Friday, 28 September 2018

A HEARTBEAT LOST

For Peter Benson...in memoriam

My heart sank when I heard
of your sudden passing. This was
something too final, too hopeless to bear -
the certainty I'd never, ever, see you again.
I was (and am) grieving even more
than your adoring public, a grief
unexpressed yet so profoundly felt.
Still, I can smile at the recollections, though,
of your wicked sense of humour
and such touching vanity - in which
year did you claim you were born??
But smiles are soon ousted by bitter tears.

There is only your alter ego to cling to now:
Bernie Scripps, frozen in time
within a treasured collection of videos
resting on a special shelf. And those post cards
you sent from Goathland and New York
have taken on new significance.
Their images and words are stuck in my skull
where they evoke so vividly
each separate memory of you in life.
But your future was obliterated by the thunderbolt:
our distant friendship, your stardom - all
are consigned now to memory's sombre tomb
and I, at this moment in time, am nowhere.

Oh how I wish I could become as stone,
unable to feel,
for this agony of loss
catches so in my throat... 

Thursday, 13 September 2018

TRANSMUTATION

Sometimes, the observer can become the observed:
my head encircled by scarlet petals,
leaves in place of fingers, tongue a mute stamen.
And all those characteristics

that hitherto defined me as human
are unrecognizable now.
Unbelievable sense of liberation!
Time, finally,

to just be,
to flirt with the insect kingdom.
Day rolls into night,
that mosaic of shimmering orbs.

Fireflies.
Their entrancing patterns
messing with my awareness:
is that truly the Flower Queen I sense before me?
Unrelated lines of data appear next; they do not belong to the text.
Lemma filtered_links_without_nodes_witness :
  ∃ rep,
    @Chassis.convert_with_links demo.env demo.req
      (demo.row_object demo.rack_a) (Some ["description"]) = inr rep ∧
    base.getattr rep "uuid" = inr Unset ∧
    base.getattr rep "description" = inr (VStr "rack A") ∧
    base.getattr rep "links"
      = inr (@link_pair demo.env "http://localhost:6385"
               "eaaca217-e7d8-47b4-bb41-3f99f20eed89") ∧
    base.getattr rep "nodes" = inr Unset.
Proof.
  destruct (@filtered_links_without_nodes demo.env demo.req
              (demo.row_object demo.rack_a) ["description"]
              demo_projection_contract demo_nodes_not_a_field)
    as [Hex Hall].
  destruct (Hex "eaaca217-e7d8-47b4-bb41-3f99f20eed89") as [rep Hrep];
    [apply (bool_decide_unpack _); by vm_compute | by vm_compute
    | by vm_compute |].
  destruct (Hall rep Hrep) as (u & Hu & Hlinks & Hnodes).
  assert (u = "eaaca217-e7d8-47b4-bb41-3f99f20eed89") as ->.
  { vm_compute in Hu. by injection Hu. }
  exists rep. split; [exact Hrep|].
  split; [|split; [|split; [exact Hlinks | exact Hnodes]]].
  - revert Hrep. vm_compute. by intros [= <-].
  - revert Hrep. vm_compute. by intros [= <-].
Defined.

(** ** The update loop *)

Section update.
Context `{Env}.
Implicit Types (chassis : Chassis) (rpc : objects.Chassis) (f g : string).

(** [None] standing for [Unset]. *)
Definition none_if_unset (v : value) : value :=
  if decide (v = Unset) then VNone else v.

(** The value the loop compares and assigns for a declared attribute:
    what the representation holds, [None] standing for [Unset]. *)
Definition patch_val chassis f : value :=
  match base.getattr chassis f with
  | inr v => none_if_unset v
  | inl _ => VNone
  end.

Lemma patch_field_spec chassis rpc f :
  (f ∈ base.Chassis_attributes → is_Some (objects.obj_values rpc !! f)) →
  ∃ rpc1,
    ChassisController.patch_field chassis rpc f = inr rpc1 ∧
    (∀ g, objects.obj_values rpc1 !! g
          = if decide (g = f ∧ g ∈ base.Chassis_attributes)
            then Some (patch_val chassis g)
            else objects.obj_values rpc !! g) ∧
    (∀ g, g ∈ objects.obj_changes rpc1 ↔
          g ∈ objects.obj_changes rpc ∨
          (g = f ∧ g ∈ base.Chassis_attributes ∧
           objects.obj_values rpc !! g ≠ Some (patch_val chassis g))).
Proof.
  intros Hval. unfold ChassisController.patch_field.
  destruct (decide (f ∈ base.Chassis_attributes)) as [Ha|Ha].
  - destruct (Hval Ha) as [cur Hcur].
    unfold patch_val, none_if_unset. rewrite (getattr_declared _ _ Ha).
    set (pv := if decide (default Unset (attrs chassis !! f) = Unset)
               then VNone else default Unset (attrs chassis !! f)).
    unfold objects.getitem. rewrite Hcur; simpl.
    destruct (decide (cur ≠ pv)) as [Hne|Heq].
    + eexists. split; [done|]. split; intros g; simpl.
      * rewrite lookup_insert. destruct (decide (f = g)) as [<-|Hfg].
        -- rewrite decide_True by done.
           by rewrite (getattr_declared _ _ Ha).
        -- by rewrite decide_False by naive_solver.
      * rewrite elem_of_union, elem_of_singleton. split.
        -- intros [->|Hin]; [|by left]. right.
           rewrite (getattr_declared _ _ Ha), Hcur. naive_solver.
        -- naive_solver.
    + apply dec_stable in Heq. subst cur.
      eexists. split; [done|]. split; intros g.
      * case_decide as Hd; [|done]. destruct Hd as [-> _].
        by rewrite (getattr_declared _ _ Ha).
      * split; [by left|]. intros [Hin|(-> & _ & Hdiff)]; [done|].
        exfalso. apply Hdiff. by rewrite (getattr_declared _ _ Ha).
  - rewrite (getattr_undeclared _ _ Ha).
    eexists. split; [done|]. split; intros g.
    + by rewrite decide_False by naive_solver.
    + naive_solver.
Qed.

(** The loop over a list of fields, from any starting object: it does
    not fail when the object holds a value for each declared attribute
    among them, every such field ends up holding the patched value, and
    the fields recorded as changed are the earlier ones and those whose
    original value differs from the patched one. *)
Lemma update_changed_fields_spec chassis l rpc :
  (∀ f, f ∈ l → f ∈ base.Chassis_attributes →
        is_Some (objects.obj_values rpc !! f)) →
  ∃ rpc',
    ChassisController.update_changed_fields chassis rpc l = inr rpc' ∧
    (∀ g, objects.obj_values rpc' !! g
          = if decide (g ∈ l ∧ g ∈ base.Chassis_attributes)
            then Some (patch_val chassis g)
            else objects.obj_values rpc !! g) ∧
    (∀ g, g ∈ objects.obj_changes rpc' ↔
          g ∈ objects.obj_changes rpc ∨
          (g ∈ l ∧ g ∈ base.Chassis_attributes ∧
           objects.obj_values rpc !! g ≠ Some (patch_val chassis g))).
Proof.
  revert rpc. induction l as [|f l IH]; intros rpc Hval;
    cbn [ChassisController.update_changed_fields].
  - eexists. split; [done|]. split; intros g.
    + case_decide as Hd; [|done]. destruct Hd as [Hin _].
      by apply elem_of_nil in Hin.
    + split; [by left|]. intros [?|(Hin & _)]; [done|].
      by apply elem_of_nil in Hin.
  - destruct (patch_field_spec chassis rpc f) as (rpc1 & -> & Hv1 & Hc1).
    { intros Ha. apply Hval; [left|done]. }
    cbn [mbind exn_bind]. destruct (IH rpc1) as (rpc' & -> & Hv' & Hc').
    { intros g Hg Ha. rewrite Hv1. case_decide; [done|].
      apply Hval; [by right|done]. }
    exists rpc'. split; [done|]. split; intros g.
    + rewrite Hv', Hv1.
      repeat case_decide; try done; exfalso; set_solver.
    + rewrite Hc', Hc1, Hv1. rewrite elem_of_cons.
      case_decide as Hd; naive_solver.
Qed.

End update.

Section patch.
Context `{Env}.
Incredulous, basking in the morning sun
I'm suddenly whole,
at one with all of my kind.
And in the glittering ethereal

sprinkling of summer dew,
where my roots reach deep
into the soft moist soil,
I draw nourishment for my green cells.

Two bees
competing to make me reproduce,
their legs heavy with yellow pollen.
My sap rising,

now flooding in anticipation.
Ah, such blissful metamorphosis:
in this sun drenched meadow
I have found paradise!

I smile inwardly. Beautiful butterflies dancing on my petals.
I am everything
I have ever dreamed of being -
how astonishing is dehumanization!

The nucleus of the scarlet poppy,
intoxicated by it's own essence,
exists in a state of utter bliss.


I am taking a break for a couple of weeks, so will "see" you again soon.
Happy Blogging! :))

Saturday, 8 September 2018

THE SURFER

The rich glow of sunset rides the restless waves.
He glides high on a crest, sure of his balance
and then soars like a gull. And landing is just as graceful.
He slides into the beach. Soaking, dripping wet.

He tells me it's California next year, as the *Strand
no longer challenges. But he's said it many times before,
always at summer's end when the lengthening nights
begin to deflate him. Touching the deep battle scar
on his thigh: "The Strand can be lethal!"

When he kisses me it's like drowning at sea.
But I find I'm developing gills.
It's daunting though, such fanatical enthusiasm,
and my slightest hesitation infuriates him.
Huge decision. He's asking me to sacrifice so much.
I am no groupie...but those gorgeous golden curls!

I plug in the Beach Boys. He drives the Volkswagen
into the night. The entire Universe is us,
sunshine and surf - and a peculiar kind of togetherness
that depends on lots of time apart and no firm commitments.
Approaching headlights pick out the blonde in his curls

and a picture-perfect bone structure.
Here, is my life.

*Trebarwith Strand, Cornwall, England.